The first major change in the international relations of Russia was the signing of the Treaty of Brest-Litovsk in 1918. This brought Russia out of World War I, however in the aftermath of the Russian Revolutions, especially the October Revolution, the Russian Civil War began and its former allies, dreading Bolshevism and having felt betrayed by the Russian retreat from WWI and subsequent dishonouring of tsarist debts, sided with the White Russians in the new war. Despite the Red Russians gaining victory in the end, thereby preserving the revolutionary government but also leaving the new Soviet Union without international partners or official recognition.

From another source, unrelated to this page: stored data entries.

(** C9.  On a registry in which every known host points at a breaker of
    that name (as in the registry [NewCircuitBreakerRegistry] makes, and
    as every call leaves it), let any number of calls [GetOrCreate] run
    side by side, interleaved in any way.  Every call returns; the
    breaker a call for host [h] returns is the one the registry then
    holds for [h], it is named [h], and a later [GetOrCreate(h)] returns
    it again and changes nothing; so two calls return the same breaker
    exactly when their hosts are the same.

    The callers are [GetOrCreate] itself: the function is the two steps
    of a caller one after the other, and a call that runs alone, however
    the scheduler is asked, is the function.  Of the function on its own:
    [GetOrCreate(h)] leaves the registry sound and holding for [h] the
    breaker it returns, which is named [h]; for a host the registry does
    not know, that breaker is a new one, built from the registry's
    settings under the name [h] and stored; for a host it knows, it is
    the one stored, and nothing changes; a second call returns it again.
    Of two calls one after the other: they return the same breaker
    exactly when their hosts are the same, and the first host keeps its
    breaker. *)
Theorem GetOrCreate_idempotent (sched : list nat) (hosts : list string)
    (p : Process) :
  wf_registry p ->
  let pool := fst (GetOrCreate_concurrently sched hosts p) in
  let p' := snd (GetOrCreate_concurrently sched hosts p) in
  wf_registry p'
  /\ (forall i h, hosts !! i = Some h ->
        exists cb, pool !! i = Some (Returned h cb)
          /\ breakers (registry p') !! h = Some cb
          /\ cb_Name <$> heap p' !! cb = Some h
          /\ GetOrCreate h p' = (cb, p'))
  /\ (forall i j hi hj cbi cbj,
        pool !! i = Some (Returned hi cbi) ->
        pool !! j = Some (Returned hj cbj) ->
        hi = hj <-> cbi = cbj)
  /\ (forall h (q : Process),
        GetOrCreate h q =
        let (c1, q1) := caller_step (AtLoad h) q in
        let (c2, q2) := caller_step c1 q1 in
        (default 0%nat (caller_result c2), q2))
  /\ (forall sched' h,
        GetOrCreate_concurrently sched' [h] p
        = ([Returned h (fst (GetOrCreate h p))], snd (GetOrCreate h p)))
  /\ (forall h,
        let cb := fst (GetOrCreate h p) in
        let p1 := snd (GetOrCreate h p) in
        wf_registry p1
        /\ breakers (registry p1) !! h = Some cb
        /\ cb_Name <$> heap p1 !! cb = Some h
        /\ (breakers (registry p) !! h = None ->
            cb = length (heap p)
            /\ heap p1 = heap p ++
                 [mkCircuitBreaker h
                    (gobreaker_New (with_Name (settings (registry p)) h))])
        /\ (forall cb0, breakers (registry p) !! h = Some cb0 ->
            cb = cb0 /\ p1 = p)
        /\ GetOrCreate h p1 = (cb, p1))
  /\ (forall h1 h2,
        let r1 := GetOrCreate h1 p in
        let r2 := GetOrCreate h2 (snd r1) in
        (h1 = h2 <-> fst r1 = fst r2)
        /\ GetOrCreate h1 (snd r2) = (fst r1, snd r2)).
Proof.
  intros Hwf pool p'. subst pool p'.
  unfold GetOrCreate_concurrently. rewrite !bind_eq.
  set (r0 := pool_run sched (AtLoad <$> hosts) p).
  destruct (pool_run_ok sched (AtLoad <$> hosts) p Hwf) as (Hwf0 & Hok0 & Hh0).
  { apply Forall_forall. by intros c [h [-> _]]%list_elem_of_fmap. }
  fold r0 in Hwf0, Hok0, Hh0.
  set (r1 := pool_sweep (fst r0) (snd r0)).
  destruct (pool_sweep_ok (fst r0) (snd r0) 1 Hwf0 Hok0 (steps_left_le_2 _))
    as (Hwf1 & Hok1 & _ & Hh1 & Hs1).
  fold r1 in Hwf1, Hok1, Hh1, Hs1.
  set (r2 := pool_sweep (fst r1) (snd r1)).
  destruct (pool_sweep_ok (fst r1) (snd r1) 0 Hwf1 Hok1 Hs1)
    as (Hwf2 & Hok2 & _ & Hh2 & Hs2).
  fold r2 in Hwf2, Hok2, Hh2, Hs2.
  assert (Hhosts : caller_host <$> fst r2 = hosts).
  { rewrite Hh2, Hh1, Hh0, <- list_fmap_compose.
    rewrite <- (list_fmap_id hosts) at 2. by apply list_fmap_ext. }
  assert (Hret : forall i c, fst r2 !! i = Some c ->
            exists cb, c = Returned (caller_host c) cb
              /\ breakers (registry (snd r2)) !! caller_host c = Some cb).
  { intros i c Hi.
    pose proof (Forall_lookup_1 _ _ _ _ Hs2 Hi) as H0.
    pose proof (Forall_lookup_1 _ _ _ _ Hok2 Hi) as Hc.
    apply steps_left_0 in H0. rewrite H0 in Hc. cbn in Hc.
    eexists. split; [exact H0|exact Hc]. }
  split; [done|]. split; [|split; [|split; [|split; [|split]]]].
  - intros i h Hi.
    assert (Hc : exists c, fst r2 !! i = Some c /\ caller_host c = h).
    { rewrite <- Hhosts, list_lookup_fmap in Hi.
      destruct (fst r2 !! i) as [c|]; [|done]. injection Hi as <-. eauto. }
    destruct Hc as (c & Hc & <-).
    destruct (Hret i c Hc) as (cb & Heq & Hl).
    exists cb. split; [by rewrite Hc, Heq at 1|]. split; [done|].
    destruct (Hwf2 _ _ Hl) as (o & Ho & Hn). split; [by rewrite Ho; cbn; rewrite Hn|].
    unfold GetOrCreate, bind, ret, Load. by rewrite Hl.
  - intros i j hi hj cbi cbj Hi Hj.
    destruct (Hret i _ Hi) as (cbi' & Heqi & Hli).
    destruct (Hret j _ Hj) as (cbj' & Heqj & Hlj).
    cbn in *. injection Heqi as <-. injection Heqj as <-.
    split.
    + intros <-. congruence.
    + intros <-.
      destruct (Hwf2 _ _ Hli) as (oi & Hoi & Hni).
      destruct (Hwf2 _ _ Hlj) as (oj & Hoj & Hnj). congruence.
  - intros h q. apply GetOrCreate_steps.
  - intros sched' h. apply GetOrCreate_alone.
  - intros h. cbn zeta.
    destruct (GetOrCreate_frame h p) as (Gcb & _ & _ & _ & _ & Gcase).
    destruct (GetOrCreate_wf h p Hwf) as (Gwf & o & Go & Gn).
    cbn zeta in Gcb, Gcase.
    split; [done|]. split; [done|].
    split; [by rewrite Go; cbn; rewrite Gn|].
    split; [|split; [|apply GetOrCreate_again]].
    + intros Hl. by destruct Gcase as [[_ Hl']|(_ & Hlen & Hheap)];
        [congruence|].
    + intros cb0 Hl. destruct Gcase as [[Hp Hl']|(Hl' & _)]; [|congruence].
      split; [congruence|done].
  - intros h1 h2. cbn zeta.
    set (g1 := GetOrCreate h1 p). set (g2 := GetOrCreate h2 (snd g1)).
    destruct (GetOrCreate_frame h1 p) as (Gcb1 & _).
    destruct (GetOrCreate_wf h1 p Hwf) as (Gwf1 & _).
    destruct (GetOrCreate_frame h2 (snd g1)) as (Gcb2 & Gother2 & _).
    destruct (GetOrCreate_wf h2 (snd g1) Gwf1) as (Gwf2 & _).
    cbn zeta in Gcb1, Gcb2, Gother2. fold g1 in Gcb1, Gwf1, Gcb2, Gother2.
    fold g2 in Gcb2, Gother2, Gwf2.
    assert (Gkeep : breakers (registry (snd g2)) !! h1 = Some (fst g1)).
    { destruct (decide (h1 = h2)) as [<-|Hne].
      - subst g2. unfold g1 at 1 2. rewrite GetOrCreate_again. exact Gcb1.
      - by rewrite Gother2. }
    split.
    + split.
      * intros <-. subst g2. unfold g1 at 2. by rewrite GetOrCreate_again.
      * intros Heq.
        destruct (Gwf2 _ _ Gkeep) as (o1 & Ho1 & Hn1).
        destruct (Gwf2 _ _ Gcb2) as (o2 & Ho2 & Hn2).
        rewrite Heq in Ho1. congruence.
    + unfold GetOrCreate at 1. unfold bind, ret, Load. by rewrite Gkeep.
Qed.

The first major breakthrough for the Soviet Union came in the form of new relations with the postwar Germany with the Treaty of Rapallo, signed on 29 July 1922. Its goals, which were reconfirmed with the Treaty of Berlin in April 1926, stipulated the revocation of diplomatic animosity and financial obligations, but in reality signalled the beginning of a much more productive relationship. It led to the establishment of powerful military and economic partnerships, as well as the Soviet Union and Germany becoming more acknowledged on the international level. It also resulted in the countries gaining military hardware and experience, in violation of the Treaty of Versailles in the case of Germany.
With a new government in the Nazi Party, led by Adolf Hitler, Russo-German relations were officially brought to an end in May 1933. With its foreign policy, and that of its neighbours, in disarray, the Soviet Union initiated relations with the United States in November of that year. While small-scale commerce had been occurring even when their relations were not as amicable, the recognition by the United States of the Soviet Union also brought an end to the ideological battle between the two, the US having been a long-standing stronghold against communism. This contributed strongly to the Soviet Union’s admission into the League of Nations in 1934.
However, only six later the Soviet Union astonished the world community with the Nazi-Soviet Non-Aggression Pact, authorised on 19 August 1939 as a result of the threat of fascism, especially from Germany, the volatility of the European continent and Joseph Stalin’s distrust of Britain and France, especially after their leaders appeased Hitler and ceded Czechoslovakia’s Sudetenland in 1938, The agreement, which not only specified mutual neutrality but also defined their spheres of influence, gave the Soviet Union both enough time for its armed forces to prepare for inevitable war with Germany but also allowed the invasion of its neighbours, including Finland. However, in what would become the Winter War, Soviet forces, superior in both numbers and technology, gained only a pyrrhic victory, influencing Hitler to arrange and commence Operation Barbarossa, the invasion of Russia, in June 1941.
Operation Barbarossa had several drastic effects for the Soviet Union. It not only marked its official entry into World War II, but also prompted offers of aid from the United States and Britain, who extended diplomacy and the Lend-Lease programme to the Soviet Union. With its acceptance of assistance, the Soviet Union was formally an Allied Power, a position maintained until the end of WWII and the beginning of the Cold War.